Data extracts: Begin
(** One call of Read: the next bytes, with the keys they begin marked. *)

Lemma Read_next room r (db : D) : 0 < room -> rest Format r <> [] ->
  exists b r' db' ks, Read Format room (r, db) = (Ok (Some b), (r', db')) /\ b <> [] /\ rest Format r = b ++ rest Format r' /\
    rd_out r = ks ++ rd_out r' /\ entries db' = mark ks (entries db) /\ rd_count r' = (rd_count r + N.of_nat (length ks))%N.
Proof.
  intros Hroom Hne. destruct r as [out once_ t cnt part]. unfold Read, deliver. cbn [rd_out rd_readOnce rd_indexTime rd_count rd_partial].
  assert (Htake : forall l : bytes, l <> [] -> take room l <> []) by (intros [|c l] H; [done|destruct room; [lia|done]]).
  assert (Hcut : forall l x : bytes, l ++ x = take room l ++ drop room l ++ x) by (intros l x; by rewrite app_assoc, take_drop).
  case_decide as Hp.
  - eexists _, _, db, []. split; [done|]. split; [apply Htake; intros ->; cbn in Hp; lia|]. unfold rest. cbn [rd_out rd_readOnce rd_indexTime rd_count rd_partial fmap list_fmap concat app]. split_and!; [apply Hcut|done..|cbn; lia].
  - assert (part = []) as -> by (destruct part; [done|cbn in Hp; lia]). destruct once_; cbn [negb].
    + destruct out as [|k out]; [by cbn in Hne|]. destruct (Set_ok k "X" db) as (db' & -> & He).
      eexists _, _, db', [k]. split; [done|]. split; [apply Htake, line_nonempty|]. unfold rest. cbn [rd_out rd_readOnce rd_indexTime rd_count rd_partial fmap list_fmap concat app]. split_and!; [apply Hcut|done..|cbn; lia].
    + eexists _, _, db, []. split; [done|]. split; [apply Htake, line_nonempty|]. unfold rest. cbn [rd_out rd_readOnce rd_indexTime rd_count rd_partial fmap list_fmap concat app]. split_and!; [apply Hcut|done..|cbn; lia].
Qed.

(** A store that reads to the end, with whatever buffers, gets the time and all
    the keys, which are then marked. *)

Lemma drain_all o : pr_stop o = None -> forall fuel i r (db : D), length (rest Format r) < fuel ->
  exists r' db', drain Format fuel i o (r, db) = (Ok (Source (rest Format r) None), (r', db')) /\ rd_out r' = [] /\
    entries db' = mark (rd_out r) (entries db) /\ rd_count r' = (rd_count r + N.of_nat (length (rd_out r)))%N.
Proof.
  destruct o as [room stop]. cbn. intros ->. induction fuel as [|fuel IH]; intros i r db Hf; [lia|]. cbn [drain pr_stop pr_room].
  destruct (decide (rest Format r = [])) as [Hr|Hr].
  - pose proof (rest_nil _ Hr) as (Hp & Ho & Hout). unfold Read. rewrite Hp, Ho, Hout. cbn. rewrite Hr. eexists _, _. split_and!; [done|done|done|lia].
  - destruct (Read_next (Datatypes.S (room i)) r db) as (b & r' & db' & ks & -> & Hb & Hrest & Hout & He & Hc); [lia|done|].
    destruct (IH (Datatypes.S i) r' db') as (r2 & db2 & -> & Ho2 & He2 & Hc2).
    { rewrite Hrest, length_app in Hf. destruct b; [done|cbn in Hf; lia]. }
    exists r2, db2. cbn [src_data src_err]. rewrite <- Hrest. split_and!; [done|done| |].
    + by rewrite He2, He, Hout, mark_app.
    + rewrite Hc2, Hc, Hout, length_app. lia.
Qed.

End reader.

(** ** Uploading chunks *)

(** What a chunk holds. *)

Definition chunk_text (Format : Time.Time -> string) (t : Time.Time) (ks : list string) : bytes := concat (line <$> (Format t :: ks)).

(** The deletion of an object that is missing succeeds or says so. *)

Class DeleteReports (S : Type) `{StoreLaws S} : Prop := Delete_absent k s : objects s !! k = None ->
  (Delete k s).1 = Ok tt \/ exists e, (Delete k s).1 = Err e /\ Errors.Is e StorageStatus.ErrNotExists = true.

#[export] Instance mem_DeleteReports : DeleteReports (gmap string bytes).
Proof. intros k s Hk. cbn in *. rewrite Hk. right. eexists. split; [done|]. vm_compute. done. Qed.

(** The keys a database holds that are not marked, in an order. *)

Definition waiting (m : gmap string string) (ks : list string) : Prop := NoDup ks /\ forall k, k ∈ ks <-> m !! k = Some "".

Lemma waiting_unmarked items m : items ≡ₚ map_to_list m -> waiting m (unmarked items).
Proof.
  intros Hp. unfold unmarked. split.
  - eapply sublist_NoDup; [|apply fmap_sublist, sublist_filter]. rewrite Hp. apply NoDup_fst_map_to_list.
  - intros k. rewrite list_elem_of_fmap. split.
    + intros ([k' v] & -> & [Hv Hin]%list_elem_of_filter). cbn in *. subst v. rewrite Hp in Hin. by apply elem_of_map_to_list.
    + intros Hk. exists (k, ""). split; [done|]. apply list_elem_of_filter. split; [done|]. rewrite Hp. by apply elem_of_map_to_list.
Qed.

Section uploading.
Context {S D : Type} `{HS : !Store S, HSL : !StoreLaws S, HR : !ReliableStore S, HD : !DeleteReports S}.
Context `{HK : !KvStore D, HKL : !KvLaws D, HKR : !ReliableKv D}.
Variables (Format : Time.Time -> string).
Lemma scan_contexts_inv objs0 n : forall j rs st r st', j + n = length all -> Forall good_scan rs -> scanned_inv objs0 j st ->
  scan_contexts kv fuel NumCPU now Format nowhere options t n j rs st = Some (r, st') ->
  r = Ok tt /\ scanned_inv objs0 (length all) st' /\ (index_of st' <= index_of st + N.of_nat (scan_length rs))%N.
Proof.
  induction n as [|n IH]; intros j [|run rs] st r st' Hn Hg Hinv H; cbn [scan_contexts] in H; try done.
  - unfold once, mret, M_ret in H. simplify_eq. rewrite <- Hn, Nat.add_0_r. split_and!; [done..|lia].
  - apply Forall_cons in Hg as [Hg Hgs]. destruct (lookup_lt_is_Some_2 all j ltac:(lia)) as [[c0 repos] Hj]. unfold mbind, R_bind in H.
    destruct (scanContext _ _ _ _ _ _ _ _ _ _ _) as [[r1 st1]|] eqn:E; [|done]. destruct (scanContext_inv _ _ _ _ _ _ _ _ Hg Hj Hinv E) as (-> & Hinv1 & Hi1).
    destruct (IH (Datatypes.S j) rs st1 r st' ltac:(lia) Hgs Hinv1 H) as (-> & Hinv2 & Hi2). split_and!; [done..|]. change (scan_length (run :: rs)) with (length run.2 + scan_length rs). lia.
Qed.

(** ** There is an execution

    One goroutine after the other. *)

Definition gets (j : nat) (st st' : building (S := S) (D := D)) : Prop := exists evs, Forall good_event evs /\ brun j evs st = Some (Ok tt, st').

Lemma gets_refl j st : gets j st st.
Proof. by exists []. Qed.

Lemma gets_trans j st st1 st2 : gets j st st1 -> gets j st1 st2 -> gets j st st2.
Proof.
  intros (evs & Hg & E) (evs2 & Hg2 & E2). exists (evs ++ evs2). split; [by apply Forall_app|]. clear Hg Hg2. revert st E.
  induction evs as [|ev evs IH]; intros st E; cbn [build_run app] in *; [by simplify_eq|].
  destruct (bstep j ev st) as [[[[]|e|m] st']|]; simplify_eq. by apply IH.
Qed.

Definition plain_choices : choices := mkChoices (mkSchedule (fun l => l) None None) Unnoticed [].

Lemma plain_good rs : good_choices (mkChoices (ch_sch plain_choices) (ch_int plain_choices) rs).
Proof. by split_and!. Qed.

(** Goroutine [i] gets to the phase [ph'] and the others do not move. *)

Definition moves objs0 j c0 repos (st : building (S := S) (D := D)) i repo (ph' : phase) : Prop :=
  exists st', gets j st st' /\ build_inv objs0 j c0 repos st' /\ bg_threads st' = <[i := (repo, ph')]> (bg_threads st).

Lemma moves_step objs0 j c0 repos st i repo ph' ch : good_choices ch -> leads objs0 j c0 repos st i repo ph' (tstep j i ch st) -> moves objs0 j c0 repos st i repo ph'.
Proof.
  intros Hch (st' & E & Hinv & Ht). exists st'. split; [|done]. exists [BThread i ch]. split; [by apply Forall_singleton|]. cbn [build_run build_step]. by rewrite E.
Qed.

Lemma moves_then objs0 j c0 repos st i repo ph ph' ph2 : bg_threads st !! i = Some (repo, ph) -> moves objs0 j c0 repos st i repo ph' ->
  (forall st', build_inv objs0 j c0 repos st' -> bg_threads st' !! i = Some (repo, ph') -> moves objs0 j c0 repos st' i repo ph2) -> moves objs0 j c0 repos st i repo ph2.
Proof.
  intros Hi (st1 & H1 & Hinv1 & Ht1) H2. pose proof (lookup_lt_Some _ _ _ Hi) as Hlt. destruct (H2 st1 Hinv1) as (st2 & Hg2 & Hinv2 & Ht2).
  { rewrite Ht1. by apply list_lookup_insert_eq. }
  exists st2. split_and!; [by eapply gets_trans|done|]. rewrite Ht2, Ht1. apply list_insert_insert_eq.
Qed.

Lemma context_there objs0 j c0 repos st : build_inv objs0 j c0 repos st -> exists c, bg_contexts st !! j = Some c.
Proof.
  intros Hinv. destruct (lookup_lt_is_Some_2 (bg_contexts st) j) as [c Hc]; [|by exists c]. rewrite (bi_length _ _ _ _ _ Hinv). eapply lookup_lt_Some, (bi_current _ _ _ _ _ Hinv).
Qed.
(** A node below one that exists. *)

Lemma grown_one tr fe ps c d :
  tree_ok tr -> tr !! ps = Some d -> is_directory d -> tr !! (ps ++ [c]) = None -> Path.plain c -> inode_ok (fe_iNode fe) ->
  (forall ds x, tr !! ds = Some x -> (fe_iNode x < fe_iNode fe)%Z) -> fe_fullPath fe = Path.path_of rooted (ps ++ [c]) ->
  grown tr fe (ps ++ [c]) [(ps ++ [c], mkNode (fe_iNode d) fe)] (fe_iNode fe) (<[ps ++ [c] := fe]> tr).
Proof.
  intros Hok Hd Hdir Hnone Hc Hr Hlt Hpath. split.
  - eapply tree_ok_insert; try done. intros ds x Hx. specialize (Hlt ds x Hx). lia.
  - by apply insert_subseteq.
  - apply lookup_insert_eq.
  - rewrite length_app. cbn. lia.
  - intros ds x. rewrite lookup_insert_Some. intros [[_ <-]|[_ H]]; [right; lia|by left].
  - apply NoDup_singleton.
  - intros ds n [= -> ->]%list_elem_of_singleton. cbn. split; [done|]. split; [apply lookup_insert_eq|]. exists ps, c, d. split_and!; [done| |done].
    rewrite lookup_insert_ne; [done|]. intros E%(f_equal length). rewrite length_app in E. cbn in E. lia.
  - intros ds x. rewrite lookup_insert_Some. intros [[<- <-]|[_ H]]; [right|by left]. split; [by left|]. split; [done|]. by left.
Qed.

(** A node below one of a tree that has grown. *)

Lemma grown_more tr fe ps c i ns i' tr2 :
  grown tr (dir_entry ps i) ps ns i' tr2 -> ps <> [] -> i = (fe_iNode fe + 1)%Z -> tr !! (ps ++ [c]) = None -> Path.plain c -> inode_ok (fe_iNode fe) ->
  (forall ds x, tr !! ds = Some x -> (fe_iNode x < fe_iNode fe)%Z) -> fe_fullPath fe = Path.path_of rooted (ps ++ [c]) ->
  grown tr fe (ps ++ [c]) ((ps ++ [c], mkNode i fe) :: ns) i' (<[ps ++ [c] := fe]> tr2).
Proof.
  intros [Hok Hsub He Hl Hi Hnd Hn Hnew] Hps Hii Hnone Hc Hr Hlt Hpath. change (fe_iNode (dir_entry ps i)) with i in *.
  assert (Hlong : ~ (ps ++ [c]) `prefix_of` ps) by (intros H%prefix_length; rewrite length_app in H; cbn in H; lia).
  assert (Hnone2 : tr2 !! (ps ++ [c]) = None).
  { apply eq_None_not_Some. intros [x Hx]. destruct (Hnew _ _ Hx) as [H|(_ & H & _)]; [by rewrite Hnone in H|done]. }
  assert (Hsame : forall ds x, tr2 !! ds = Some x -> <[ps ++ [c] := fe]> tr2 !! ds = Some x).
  { intros ds x Hx. rewrite lookup_insert_ne; [done|]. intros <-. by rewrite Hnone2 in Hx. }
  assert (Hnps : ps ++ [c] ∉ ns.*1).
  { intros ([ds n] & E & Hin)%list_elem_of_fmap. cbn in E. subst ds. destruct (Hn _ _ Hin) as (_ & Hx & _). by rewrite Hnone2 in Hx. }
  split.
  - eapply tree_ok_insert; try done. intros ds x Hx. destruct (Hi _ _ Hx) as [H|H]; [specialize (Hlt _ _ H)|]; lia.
  - etrans; [exact Hsub|]. by apply insert_subseteq.
  - apply lookup_insert_eq.
  - rewrite length_app. cbn. lia.
  - intros ds x. rewrite lookup_insert_Some. intros [[_ <-]|[_ H]]; [right; lia|]. destruct (Hi _ _ H); [by left|right; lia].
  - rewrite fmap_cons. by constructor.
  - intros ds n [[= -> ->]|Hin]%elem_of_cons.
    + split; [done|]. split; [apply lookup_insert_eq|]. exists ps, c, (dir_entry ps i). split_and!; [done|by apply Hsame|done].
    + destruct (Hn _ _ Hin) as (H1 & H2 & qs & c1 & d & H3 & H4 & H5). split; [done|]. split; [by apply Hsame|]. exists qs, c1, d. split_and!; [done|by apply Hsame|done].
  - intros ds x. rewrite lookup_insert_Some. intros [[<- <-]|[Hne H]].
    + right. split; [rewrite fmap_cons; by left|]. split; [done|]. by left.
    + destruct (Hnew _ _ H) as [?|(Hin & Hp & Hx)]; [by left|]. right. split; [rewrite fmap_cons; by right|]. split; [by apply prefix_app_r|]. right. split; [done|].
      destruct Hx as [[-> ->]|[_ ?]]; [by exists i|done].
Qed.

Lemma new_nodes_grow tr : tree_ok tr -> forall rcs fe,
  rcs <> [] -> Forall Path.plain rcs -> tr !! rev rcs = None -> fe_fullPath fe = Path.path_of rooted (rev rcs) ->
  (forall ds x, tr !! ds = Some x -> (fe_iNode x < fe_iNode fe)%Z) -> (0 <= fe_iNode fe)%Z -> (fe_iNode fe + Z.of_nat (length rcs) <= 2 ^ 64)%Z ->
  (forall ds c d, rev rcs = ds ++ c -> c <> [] -> tr !! ds = Some d -> is_directory d) ->
  exists tr2, grown tr fe (rev rcs) (new_nodes tr fe rcs (fe_iNode fe)).1 (new_nodes tr fe rcs (fe_iNode fe)).2 tr2.
Proof.
  intros Hok. induction rcs as [|c rest IH]; intros fe Hne Hpl Hnone Hpath Hlt H0 Hmax Hdirs; [done|].
  apply Forall_cons in Hpl as [Hc Hrest]. cbn [rev length] in *. assert (inode_ok (fe_iNode fe)) as Hi by (unfold inode_ok; lia).
  destruct rest as [|c' rest].
  { exists (<[[] ++ [c] := fe]> tr). by apply (grown_one tr fe [] c root_entry Hok (to_root _ Hok)). }
  assert (Hrr : rev (c' :: rest) <> []) by (by apply length_rev_nonempty).
  rewrite new_nodes_step. destruct (tr !! rev (c' :: rest)) as [d|] eqn:Ed.
  { eexists. apply grown_one; try done. by eapply (Hdirs _ [c]). }
  assert (succ (fe_iNode fe) = (fe_iNode fe + 1)%Z) as Hsucc by (unfold succ, Int.uint64; apply Z.mod_small; cbn in Hmax; lia).
  destruct (IH (dir_entry (rev (c' :: rest)) (succ (fe_iNode fe)))) as [tr2 Hg]; [done|done|done|done| | | | |].
  - intros ds x Hx. cbn. specialize (Hlt _ _ Hx). lia.
  - cbn. lia.
  - cbn -[length]. rewrite Hsucc. cbn in Hmax |- *. lia.
  - intros ds x d Hds Hx. apply (Hdirs ds (x ++ [c])); [by rewrite Hds, app_assoc|by destruct x].
  - change (fe_iNode (dir_entry (rev (c' :: rest)) (succ (fe_iNode fe)))) with (succ (fe_iNode fe)) in Hg.
    destruct (new_nodes tr _ (c' :: rest) (succ (fe_iNode fe))) as [ns i'] eqn:En. cbn [fst snd] in *. eexists. by eapply grown_more.
Qed.
(** C22: listing a directory of a mounted bundle, call after call from the offset
    of the last entry, ends and returns each child once: the names that can be
    looked up below it, with their inodes and their types. The buffer has to
    have room for one entry. *)
Theorem list_dir_correct es (fs : readOnlyFs T) cs i direntSize room :
  mountable rooted es -> es <> [] -> populateFS t es = Ok fs -> resolve fs RootInodeID cs = Ok i -> OpenDir fs i = Ok tt ->
  (forall e c off ino ty, e ∈ es -> c ∈ components rooted e -> direntSize (mkDirent off ino c ty) <= room) ->
  exists ds, (forall fuel, length ds < fuel -> list_dir direntSize room fs i fuel 0 = Ok ds) /\ NoDup (de_Name <$> ds) /\
    (forall ino name ty, (exists off, mkDirent off ino name ty ∈ ds) <->
       resolve fs RootInodeID (cs ++ [name]) = Ok ino /\ (ty = DT_Directory <-> OpenDir fs ino = Ok tt)).
Proof.
  intros Hm Hes E Hr Ho Hfit. destruct (populateFS_mounted t rooted es Hm) as (tr & fs' & E' & Hd & Hmt). rewrite E in E'. injection E' as <-.
  pose proof (md_ok _ _ _ _ Hmt) as Hok. destruct (resolve_Ok _ _ _ _ Hmt _ _ Hr) as (fe & Hfe & <-).
  assert (Hdirs : forall ds x, tr !! ds = Some x -> OpenDir fs (fe_iNode x) = Ok tt <-> is_directory x).
  { intros ds x Hx. rewrite (proj1 (directory_iff t rooted tr es ds x Hm Hok Hd Hx)). unfold OpenDir. rewrite (entry_tree _ _ _ _ Hmt _ _ Hx).
    by destruct (isDir x). }
  apply (Hdirs cs fe Hfe) in Ho.
  assert (exists children, ro_readDirMap fs !! fe_iNode fe = Some children) as [children Hc].
  { destruct (directory_child t rooted tr es cs fe Hm Hes Hok Hd Hfe Ho) as (c & x & Hx).
    destruct (proj2 (md_children _ _ _ _ Hmt (fe_iNode fe) (fe_iNode x) c (type_of x))) as [off Hin]; [by exists cs, fe, x|].
    destruct (ro_readDirMap fs !! fe_iNode fe) as [l|]; [by exists l|]. by apply elem_of_nil in Hin. }
  pose proof (md_children _ _ _ _ Hmt (fe_iNode fe)) as Hch. rewrite Hc in Hch. cbn [default id] in Hch.
  exists children. split_and!.
  - intros fuel Hf. rewrite (list_dir_tree _ _ _ _ Hmt direntSize room _ children Hc) with (k := 0); [done| |lia|lia].
    intros [off ino c ty] Hin. destruct (proj1 (Hch ino c ty)) as (ds & d & x & _ & _ & Hx & _); [by exists off|].
    destruct (child_component t rooted tr es ds c x Hd Hx) as (e & He & Hce). by apply (Hfit e).
  - pose proof (md_names _ _ _ _ Hmt (fe_iNode fe)) as Hn. by rewrite Hc in Hn.
  - intros ino name ty. rewrite Hch, (resolve_root _ _ _ _ Hmt). split.
    + intros (ds & d & x & Hd1 & Hi & Hx & -> & ->). rewrite (to_inj _ _ _ Hok _ _ _ _ Hd1 Hfe Hi) in Hx. rewrite Hx. split; [done|].
      rewrite (Hdirs _ _ Hx). unfold type_of, is_directory. by case_decide.
    + destruct (tr !! (cs ++ [name])) as [x|] eqn:Hx; [|by intros []]. intros [[= <-] Hty]. exists cs, fe, x. split_and!; try done.
      rewrite (Hdirs _ _ Hx) in Hty. unfold type_of, is_directory in *. destruct ty; case_decide; naive_solver.
Qed.

End theorems.

(** The root of the mount of an empty bundle can be opened, but not listed. *)

Lemma empty_bundle_root {T : Type -> Type} `{HRT : !Radix T, HRL : !RadixLaws T} t direntSize offset room :
  exists fs : readOnlyFs T, populateFS t [] = Ok fs /\ OpenDir fs RootInodeID = Ok tt /\ ReadDir direntSize fs RootInodeID offset room = Err ENOENT.
Proof.
  unfold populateFS, insertDirEntry, insert_new. cbn [fe_fullPath fe_iNode newFsEntry defaultReadOnlyFS ro_fsDirStore ro_fsEntryStore]. rewrite !r_Get_New. cbn.
  eexists. split; [reflexivity|]. unfold OpenDir, ReadDir. cbn [ro_fsEntryStore ro_readDirMap]. by rewrite r_Get_Insert.
Qed.
End ops.

Arguments fsMutable : clear implicits.

End FuseRW.
(* ===== verification/FuseSafe.v ===== *)
(** * The state of the mutable mount (pkg/fuse: fs_rw_ops.go)

    The namespace is kept twice, by name and by inode: the invariant says that
    both agree with each other and with the nodes. It holds at the start, and
    every request the kernel may send keeps it and is answered, with the
    exceptions that the guards of [allowed] name. *)

From S2P Require Import Prelude GoLib Errors Radix CafsReader FuseCommon FuseRW.

Module FuseSafe.
Import FuseCommon FuseRW.

(** ** The invariant *)

(** [L]: the namespace by name; [N]: the nodes, and whether they are
    directories; [R]: the children of directories; [hi]: the highest inode. The
    root is its own child under the name "/", but not listed. *)

Record wf (L : InodeID -> string -> option InodeID) (N : InodeID -> option bool) (R : gmap InodeID (gmap InodeID Dirent)) (hi : Z) : Prop := {
  wf_root : N RootInodeID = Some true;
  wf_lookup p c j : inode_ok p -> L p c = Some j -> (p, c) <> (RootInodeID, rootPath) -> exists m d, R !! p = Some m /\ m !! j = Some d /\ de_Name d = c;
  wf_entry p m j d : R !! p = Some m -> m !! j = Some d ->
    de_Inode d = j /\ L p (de_Name d) = Some j /\ de_Name d <> rootPath /\ N j = Some (bool_decide (de_Type d = DT_Directory)) /\
    (de_Type d = DT_Directory -> is_Some (R !! j)) /\ (firstINode < j <= hi)%Z;
  wf_dir p m : R !! p = Some m -> N p = Some true /\ inode_ok p;
  wf_once p p' m m' j : R !! p = Some m -> R !! p' = Some m' -> is_Some (m !! j) -> is_Some (m' !! j) -> p = p';
  wf_nodes i : inode_ok i -> is_Some (N i) -> i = RootInodeID \/ (firstINode < i <= hi)%Z;
  wf_hi : (firstINode <= hi < 2 ^ 64)%Z
}.

Section namespace.
Variables (L : InodeID -> string -> option InodeID) (N : InodeID -> option bool) (R : gmap InodeID (gmap InodeID Dirent)) (hi : Z).
Hypothesis ok : wf L N R hi.

Lemma wf_ext L' N' : (forall p c, inode_ok p -> L' p c = L p c) -> (forall i, inode_ok i -> N' i = N i) -> wf L' N' R hi.
Proof.
  intros HL HN. pose proof (wf_hi _ _ _ _ ok) as Hhi. assert (Hin : forall j, (firstINode < j <= hi)%Z -> inode_ok j) by (unfold inode_ok, firstINode in *; lia).
  split; [by rewrite HN; [apply ok|]| | | | | |done].
  - intros p c j Hp. rewrite HL by done. by apply ok.
  - intros p m j d Hm Hd. destruct (wf_dir _ _ _ _ ok _ _ Hm) as [_ Hp]. destruct (wf_entry _ _ _ _ ok _ _ _ _ Hm Hd) as (H1 & H2 & H3 & H4 & H5 & H6).
    rewrite HL, HN by auto. done.
  - intros p m Hm. destruct (wf_dir _ _ _ _ ok _ _ Hm) as [H Hp]. by rewrite HN.
  - apply ok.
  - intros i Hi. rewrite HN by done. by apply ok.
Qed.

(** An inode without a node is used nowhere. *)

Lemma free_child i p m : N i = None -> R !! p = Some m -> m !! i = None.
Proof.
  intros Hi Hm. apply eq_None_not_Some. intros [d Hd]. destruct (wf_entry _ _ _ _ ok _ _ _ _ Hm Hd) as (_ & _ & _ & H & _). congruence.
Qed.

Lemma free_dir i : N i = None -> R !! i = None.
Proof. intros Hi. apply eq_None_not_Some. intros [m Hm]. apply (wf_dir _ _ _ _ ok) in Hm as [H _]. congruence. Qed.

Lemma above_free i : (hi < i < 2 ^ 64)%Z -> N i = None.
Proof.
  intros Hlt. pose proof (wf_hi _ _ _ _ ok) as Hhi. unfold firstINode in Hhi. apply eq_None_not_Some. intros Hs.
  destruct (wf_nodes _ _ _ _ ok i) as [H|H]; [unfold inode_ok; lia|done|unfold RootInodeID in H; lia|lia].
Qed.

(** A node that is listed nowhere. *)

Definition unlisted (R : gmap InodeID (gmap InodeID Dirent)) (j : InodeID) : Prop := forall p m, R !! p = Some m -> m !! j = None.

Definition with_dir (ty : DirentType) (i : InodeID) (m : gmap InodeID (gmap InodeID Dirent)) : gmap InodeID (gmap InodeID Dirent) :=
  if bool_decide (ty = DT_Directory) then <[i := ∅]> m else m.

Lemma with_dir_Some ty i q m : with_dir ty i R !! q = Some m -> (q = i /\ m = ∅ /\ ty = DT_Directory) \/ R !! q = Some m.
Proof. unfold with_dir. case_bool_decide as Hty; [|by right]. intros [[<- <-]|[_ H]]%lookup_insert_Some; [by left|by right]. Qed.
Data extracts: End
* [Exercise requirements]:
Word for word, restate the entries from the first line to the line that has "eexists _, _, db', [k].", both included, and nothing else.

* [Your solution]:
(** One call of Read: the next bytes, with the keys they begin marked. *)

Lemma Read_next room r (db : D) : 0 < room -> rest Format r <> [] ->
  exists b r' db' ks, Read Format room (r, db) = (Ok (Some b), (r', db')) /\ b <> [] /\ rest Format r = b ++ rest Format r' /\
    rd_out r = ks ++ rd_out r' /\ entries db' = mark ks (entries db) /\ rd_count r' = (rd_count r + N.of_nat (length ks))%N.
Proof.
  intros Hroom Hne. destruct r as [out once_ t cnt part]. unfold Read, deliver. cbn [rd_out rd_readOnce rd_indexTime rd_count rd_partial].
  assert (Htake : forall l : bytes, l <> [] -> take room l <> []) by (intros [|c l] H; [done|destruct room; [lia|done]]).
  assert (Hcut : forall l x : bytes, l ++ x = take room l ++ drop room l ++ x) by (intros l x; by rewrite app_assoc, take_drop).
  case_decide as Hp.
  - eexists _, _, db, []. split; [done|]. split; [apply Htake; intros ->; cbn in Hp; lia|]. unfold rest. cbn [rd_out rd_readOnce rd_indexTime rd_count rd_partial fmap list_fmap concat app]. split_and!; [apply Hcut|done..|cbn; lia].
  - assert (part = []) as -> by (destruct part; [done|cbn in Hp; lia]). destruct once_; cbn [negb].
    + destruct out as [|k out]; [by cbn in Hne|]. destruct (Set_ok k "X" db) as (db' & -> & He).
      eexists _, _, db', [k]. split; [done|]. split; [apply Htake, line_nonempty|]. unfold rest. cbn [rd_out rd_readOnce rd_indexTime rd_count rd_partial fmap list_fmap concat app]. split_and!; [apply Hcut|done..|cbn; lia].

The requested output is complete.